An estimated 72.1 million wearable devices are expected to ship this year, IDC researchers have revealed in their latest report. If that’s the case, the number would surge 173% from the 26.4 million wearables delivered back in 2014. Moving ahead, the firm forecasts a CAGR of 42.6% over the course of the next five years, bringing the total shipped in 2019 to 155.7 million.
According to the report, nearly four in 10 wearables are now priced under $100. However, IDC expects devices classified as “smart wearables,” which refers to those capable of running third-party apps, to take the lead in 2016. These include gadgets like the Apple Watch and Micosoft’s Hololens that are believed to open up endless opportunities for vendors, app developers and accessory makers.
“The demand for basic wearables, those that do not run third party apps, has been absolutely astounding,” said Jitesh Ubrani, IDC senior research analyst. “Vendors like Fitbit and Xiaomi have helped propel the market with their sub-$100 bands, and IDC expects this momentum will continue throughout 2015.”
While the demand for more basic wearable devices, such as watches, fitness bands and eyewear, may have gotten off to a slower start, the market has certainly matured over the past couple of months with a wider range of products and improved consumer adoption.
Though shipments for the so-called basic wearables came in at 22.1 million in 2014, this segment will also continue to grow with 39 million projected for this year and 66.3 million by 2019. Meanwhile, smart wearables — which only stood at 4.2 million in 2014 — will rise to an incredible 89.4 million throughout the five year period.

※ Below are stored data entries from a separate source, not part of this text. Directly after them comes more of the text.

(** What an event of the worker is to its buffer. *)
Definition buffer_op (o : WOp) : option Reassembly.Op :=
  match o with
  | WData e raw =>
      if IsBlockFrame raw || IsSubtreeDataFrame raw || negb (IsFragment raw) then None
      else OObserve (now_buffer e) <$> DecodeFragment raw
  | WTick now => Some (OTick now)
  | _ => None
  end.

Definition observed (o : Reassembly.Op) : option (Z * FragFrame) :=
  match o with OObserve now ff => Some (now, ff) | _ => None end.

(** The fragments a run shows its buffer, with the clock readings. *)
Definition observations (ops : list WOp) : list (Z * FragFrame) :=
  omap observed (omap buffer_op ops).

(** A fragment reaches the buffer, with the worker as its owner. *)
Lemma processFrame_fragment e raw w b ff :
  reassemBuf w = Some b -> buffer_op (WData e raw) = Some (OObserve (now_buffer e) ff) ->
  processFrame e raw w =
    let q := Reassembly.Observe (now_buffer e) ff b (Some (set_env (core w) e)) in
    (fun c => mkWorker c (Some q.1)) <$> q.2.
Proof.
  intros Hb. unfold buffer_op, processFrame.
  destruct (IsBlockFrame raw); [done|]. destruct (IsSubtreeDataFrame raw); [done|].
  destruct (IsFragment raw); [|done]. rewrite Hb.
  destruct (DecodeFragment raw); [|done]. intros [= ->]. cbn zeta.
  by destruct (Reassembly.Observe _ _ _ _).
Qed.

(** The buffer after an event is the buffer after the operation it stands for,
    whoever owns the buffer that follows along. *)
Lemma run_wop_shadow {W} o w w' b (b' : Buffer W) (x : W) :
  reassemBuf w = Some b -> shadow b b' -> run_wop o w = Some w' ->
  exists b1, reassemBuf w' = Some b1 /\ same_config b b1 /\
    shadow b1 (Reassembly.run (option_list (buffer_op o)) b' x).1.
Proof.
  intros Hb Hs.
  assert (forall c, with_core w <$> c = Some w' -> exists b1, reassemBuf w' = Some b1 /\
    same_config b b1 /\ shadow b1 (Reassembly.run [] b' x).1) as Hsame.
  { intros c (c' & _ & ->)%fmap_Some. exists b. unfold with_core. rewrite Hb.
    split_and!; [done|apply same_config_refl|done]. }
  destruct o as [e raw|now|r|g|mt]; cbn [run_wop];
    [| |intros H; exact (Hsame (Some _) H)..].
  - destruct (buffer_op (WData e raw)) as [o|] eqn:Eo.
    + pose proof Eo as Eo'. unfold buffer_op in Eo'. destruct (_ || _ || _); [done|].
      destruct (DecodeFragment raw) as [ff|]; [|done]. injection Eo' as <-.
      rewrite (processFrame_fragment e raw w b ff Hb Eo).
      intros (c & Hc & ->)%fmap_Some. eexists. split; [done|].
      split; [apply Observe_config|by apply Observe_shadow].
    + cbn [option_list]. revert Eo. unfold buffer_op, processFrame.
      destruct (IsBlockFrame raw); [by intros _ H; apply Hsame in H|].
      destruct (IsSubtreeDataFrame raw); [by intros _ H; apply Hsame in H|].
      destruct (IsFragment raw); [|by intros _ H; apply Hsame in H].
      rewrite Hb. destruct (DecodeFragment raw); [done|]. intros _ H. exact (Hsame (Some _) H).
  - unfold buffer_tick. rewrite Hb.
    pose proof (evictExpired_shadow now b b' (Some (core w)) x Hs) as H1.
    pose proof (evictExpired_config now b (Some (core w))) as H2. unfold Tick in *.
    destruct (evictExpired now b (Some (core w))) as [b1 [c|]]; [|done]. intros [= <-].
    exists b1. by split_and!.
Qed.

“Growth in the smart wearables market points to an emerging battleground among competing platforms,” added Ramon Llamas, IDC research manager. “Android Wear, Tizen, and WatchOS are moving ahead with improved user interfaces, user experiences, and applications. These will raise the expectations of what a smart wearable can do, and each platform is vying for best-in-class status. We’re not there yet, but we’re seeing the building blocks of what is to come.”